Stored data
------------------------------------------------------------
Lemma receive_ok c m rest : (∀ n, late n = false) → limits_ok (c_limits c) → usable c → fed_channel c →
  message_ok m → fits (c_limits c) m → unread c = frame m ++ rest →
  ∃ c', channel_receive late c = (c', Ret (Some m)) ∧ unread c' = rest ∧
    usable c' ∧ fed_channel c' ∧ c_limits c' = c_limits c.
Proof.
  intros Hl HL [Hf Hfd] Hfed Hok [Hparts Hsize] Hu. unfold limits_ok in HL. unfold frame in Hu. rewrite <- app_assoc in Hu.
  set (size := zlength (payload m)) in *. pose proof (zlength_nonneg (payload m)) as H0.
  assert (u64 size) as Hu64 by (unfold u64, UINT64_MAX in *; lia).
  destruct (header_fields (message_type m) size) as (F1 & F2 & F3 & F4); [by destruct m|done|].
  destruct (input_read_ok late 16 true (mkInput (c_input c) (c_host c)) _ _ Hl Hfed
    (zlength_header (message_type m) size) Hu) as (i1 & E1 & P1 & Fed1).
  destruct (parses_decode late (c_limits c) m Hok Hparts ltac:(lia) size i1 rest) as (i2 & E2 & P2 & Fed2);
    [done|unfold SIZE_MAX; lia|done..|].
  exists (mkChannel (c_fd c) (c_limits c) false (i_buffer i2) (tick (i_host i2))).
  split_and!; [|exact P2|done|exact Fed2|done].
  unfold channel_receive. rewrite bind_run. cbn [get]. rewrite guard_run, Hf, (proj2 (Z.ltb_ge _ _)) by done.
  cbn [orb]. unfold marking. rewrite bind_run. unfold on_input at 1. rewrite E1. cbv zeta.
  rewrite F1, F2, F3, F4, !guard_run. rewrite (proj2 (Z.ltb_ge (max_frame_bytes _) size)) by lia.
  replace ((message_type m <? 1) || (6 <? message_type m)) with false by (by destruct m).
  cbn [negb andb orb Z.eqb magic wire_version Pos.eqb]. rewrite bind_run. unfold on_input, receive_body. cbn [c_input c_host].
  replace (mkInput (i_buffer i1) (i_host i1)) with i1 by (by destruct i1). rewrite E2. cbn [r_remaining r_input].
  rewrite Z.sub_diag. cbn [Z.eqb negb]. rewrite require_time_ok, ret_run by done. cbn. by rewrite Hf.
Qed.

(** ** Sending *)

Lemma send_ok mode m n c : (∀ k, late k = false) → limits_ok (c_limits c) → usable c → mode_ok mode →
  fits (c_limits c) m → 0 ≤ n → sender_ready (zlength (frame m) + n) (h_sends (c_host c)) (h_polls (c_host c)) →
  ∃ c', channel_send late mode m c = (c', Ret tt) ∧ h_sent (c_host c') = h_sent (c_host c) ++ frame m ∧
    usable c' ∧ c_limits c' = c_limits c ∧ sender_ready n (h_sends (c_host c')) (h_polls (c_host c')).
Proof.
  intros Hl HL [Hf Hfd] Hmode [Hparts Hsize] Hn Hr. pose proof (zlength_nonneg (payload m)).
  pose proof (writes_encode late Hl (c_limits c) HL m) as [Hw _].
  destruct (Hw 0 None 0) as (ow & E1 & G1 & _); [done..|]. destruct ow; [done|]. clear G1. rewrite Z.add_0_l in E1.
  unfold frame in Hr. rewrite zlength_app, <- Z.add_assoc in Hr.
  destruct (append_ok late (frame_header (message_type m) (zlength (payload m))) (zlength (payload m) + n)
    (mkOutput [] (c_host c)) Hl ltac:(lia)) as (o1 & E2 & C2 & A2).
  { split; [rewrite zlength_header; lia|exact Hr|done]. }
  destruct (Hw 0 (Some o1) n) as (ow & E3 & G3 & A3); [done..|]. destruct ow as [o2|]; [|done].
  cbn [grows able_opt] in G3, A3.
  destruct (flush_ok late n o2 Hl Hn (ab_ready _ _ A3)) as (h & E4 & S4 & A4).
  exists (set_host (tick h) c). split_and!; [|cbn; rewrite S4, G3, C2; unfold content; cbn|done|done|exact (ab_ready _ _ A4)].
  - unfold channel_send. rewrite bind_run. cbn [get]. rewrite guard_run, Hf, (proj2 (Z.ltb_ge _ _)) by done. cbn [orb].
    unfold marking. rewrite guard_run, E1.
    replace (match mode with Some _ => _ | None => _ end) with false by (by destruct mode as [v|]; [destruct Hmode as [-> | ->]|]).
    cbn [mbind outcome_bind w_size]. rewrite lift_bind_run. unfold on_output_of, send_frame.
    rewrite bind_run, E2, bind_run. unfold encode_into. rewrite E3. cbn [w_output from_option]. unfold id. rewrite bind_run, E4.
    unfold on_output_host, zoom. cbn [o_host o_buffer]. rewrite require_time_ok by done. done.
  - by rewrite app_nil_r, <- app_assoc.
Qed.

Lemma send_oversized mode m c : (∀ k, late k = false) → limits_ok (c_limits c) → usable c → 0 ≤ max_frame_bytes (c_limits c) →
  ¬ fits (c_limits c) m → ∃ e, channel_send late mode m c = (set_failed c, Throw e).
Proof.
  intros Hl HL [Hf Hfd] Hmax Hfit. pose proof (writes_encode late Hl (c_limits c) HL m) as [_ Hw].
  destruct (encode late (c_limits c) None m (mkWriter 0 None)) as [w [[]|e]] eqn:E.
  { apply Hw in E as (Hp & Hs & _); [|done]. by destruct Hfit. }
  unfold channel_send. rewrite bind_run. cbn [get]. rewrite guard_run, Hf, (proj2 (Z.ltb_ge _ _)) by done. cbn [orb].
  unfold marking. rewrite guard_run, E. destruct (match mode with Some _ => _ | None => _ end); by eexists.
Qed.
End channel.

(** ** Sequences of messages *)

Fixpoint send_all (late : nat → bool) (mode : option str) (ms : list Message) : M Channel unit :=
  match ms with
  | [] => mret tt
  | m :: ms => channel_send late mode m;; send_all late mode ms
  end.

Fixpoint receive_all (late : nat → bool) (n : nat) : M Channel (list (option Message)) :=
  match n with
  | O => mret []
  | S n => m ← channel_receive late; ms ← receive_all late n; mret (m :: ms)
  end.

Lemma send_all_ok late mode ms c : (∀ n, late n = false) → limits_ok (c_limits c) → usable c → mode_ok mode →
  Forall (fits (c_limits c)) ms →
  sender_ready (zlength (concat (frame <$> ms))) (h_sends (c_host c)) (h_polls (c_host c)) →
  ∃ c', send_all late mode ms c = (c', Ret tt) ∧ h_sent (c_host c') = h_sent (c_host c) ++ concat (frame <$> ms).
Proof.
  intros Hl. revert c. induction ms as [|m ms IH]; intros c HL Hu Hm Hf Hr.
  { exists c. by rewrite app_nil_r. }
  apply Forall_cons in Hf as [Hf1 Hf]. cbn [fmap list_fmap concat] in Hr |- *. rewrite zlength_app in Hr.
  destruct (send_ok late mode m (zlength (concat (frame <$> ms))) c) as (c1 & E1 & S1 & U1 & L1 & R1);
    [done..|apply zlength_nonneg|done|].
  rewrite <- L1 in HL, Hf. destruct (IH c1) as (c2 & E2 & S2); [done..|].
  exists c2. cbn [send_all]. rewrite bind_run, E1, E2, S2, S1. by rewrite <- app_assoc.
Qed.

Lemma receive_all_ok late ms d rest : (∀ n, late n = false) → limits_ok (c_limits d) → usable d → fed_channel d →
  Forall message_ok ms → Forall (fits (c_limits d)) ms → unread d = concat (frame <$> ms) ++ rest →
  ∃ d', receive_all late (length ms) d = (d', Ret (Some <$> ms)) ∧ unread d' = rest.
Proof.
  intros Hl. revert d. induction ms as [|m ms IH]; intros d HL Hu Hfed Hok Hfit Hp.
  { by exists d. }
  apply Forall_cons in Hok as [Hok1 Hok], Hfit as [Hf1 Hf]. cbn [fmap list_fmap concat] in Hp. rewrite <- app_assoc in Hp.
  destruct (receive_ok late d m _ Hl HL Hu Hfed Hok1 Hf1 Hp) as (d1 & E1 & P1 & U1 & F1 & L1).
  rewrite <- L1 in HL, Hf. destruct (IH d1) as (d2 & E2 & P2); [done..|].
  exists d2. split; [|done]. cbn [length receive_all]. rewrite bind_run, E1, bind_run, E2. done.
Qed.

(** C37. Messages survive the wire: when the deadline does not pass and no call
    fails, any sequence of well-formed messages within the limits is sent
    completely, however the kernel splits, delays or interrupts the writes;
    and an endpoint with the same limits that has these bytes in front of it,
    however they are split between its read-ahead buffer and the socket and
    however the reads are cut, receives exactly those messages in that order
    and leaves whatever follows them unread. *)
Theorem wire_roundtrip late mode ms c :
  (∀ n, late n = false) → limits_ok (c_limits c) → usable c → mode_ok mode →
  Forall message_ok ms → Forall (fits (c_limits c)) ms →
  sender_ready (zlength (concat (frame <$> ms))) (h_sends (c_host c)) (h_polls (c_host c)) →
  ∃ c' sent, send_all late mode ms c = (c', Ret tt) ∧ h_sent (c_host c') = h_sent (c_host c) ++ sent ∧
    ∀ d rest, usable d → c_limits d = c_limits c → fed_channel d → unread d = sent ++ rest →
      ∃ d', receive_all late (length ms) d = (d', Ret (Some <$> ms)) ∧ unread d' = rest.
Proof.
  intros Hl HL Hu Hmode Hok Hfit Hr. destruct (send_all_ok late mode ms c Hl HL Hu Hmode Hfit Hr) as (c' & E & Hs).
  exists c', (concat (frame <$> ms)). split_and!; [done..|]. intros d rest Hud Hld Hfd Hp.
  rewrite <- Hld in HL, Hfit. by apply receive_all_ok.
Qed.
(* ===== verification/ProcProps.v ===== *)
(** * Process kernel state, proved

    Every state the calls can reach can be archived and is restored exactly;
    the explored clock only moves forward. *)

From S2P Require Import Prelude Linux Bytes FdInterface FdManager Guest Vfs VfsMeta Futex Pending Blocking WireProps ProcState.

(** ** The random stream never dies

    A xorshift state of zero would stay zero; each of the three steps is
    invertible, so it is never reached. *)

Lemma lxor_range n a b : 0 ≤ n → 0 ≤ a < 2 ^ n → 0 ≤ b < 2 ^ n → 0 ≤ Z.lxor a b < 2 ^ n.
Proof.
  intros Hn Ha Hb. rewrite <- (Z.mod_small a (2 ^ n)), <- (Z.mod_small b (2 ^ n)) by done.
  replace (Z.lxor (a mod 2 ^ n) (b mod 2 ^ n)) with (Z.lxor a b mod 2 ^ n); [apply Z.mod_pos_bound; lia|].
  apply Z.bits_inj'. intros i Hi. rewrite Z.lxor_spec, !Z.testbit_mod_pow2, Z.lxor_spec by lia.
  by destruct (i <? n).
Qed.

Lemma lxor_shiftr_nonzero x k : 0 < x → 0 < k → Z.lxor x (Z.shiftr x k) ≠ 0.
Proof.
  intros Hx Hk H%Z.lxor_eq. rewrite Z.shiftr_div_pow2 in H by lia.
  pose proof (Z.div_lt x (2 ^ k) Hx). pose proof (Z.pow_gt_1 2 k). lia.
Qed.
------------------------------------------------------------
Which lines above hold the string "replace"? Show each of them.

  replace ((message_type m <? 1) || (6 <? message_type m)) with false by (by destruct m).
  replace (mkInput (i_buffer i1) (i_host i1)) with i1 by (by destruct i1). rewrite E2. cbn [r_remaining r_input].
    replace (match mode with Some _ => _ | None => _ end) with false by (by destruct mode as [v|]; [destruct Hmode as [-> | ->]|]).
  replace (Z.lxor (a mod 2 ^ n) (b mod 2 ^ n)) with (Z.lxor a b mod 2 ^ n); [apply Z.mod_pos_bound; lia|].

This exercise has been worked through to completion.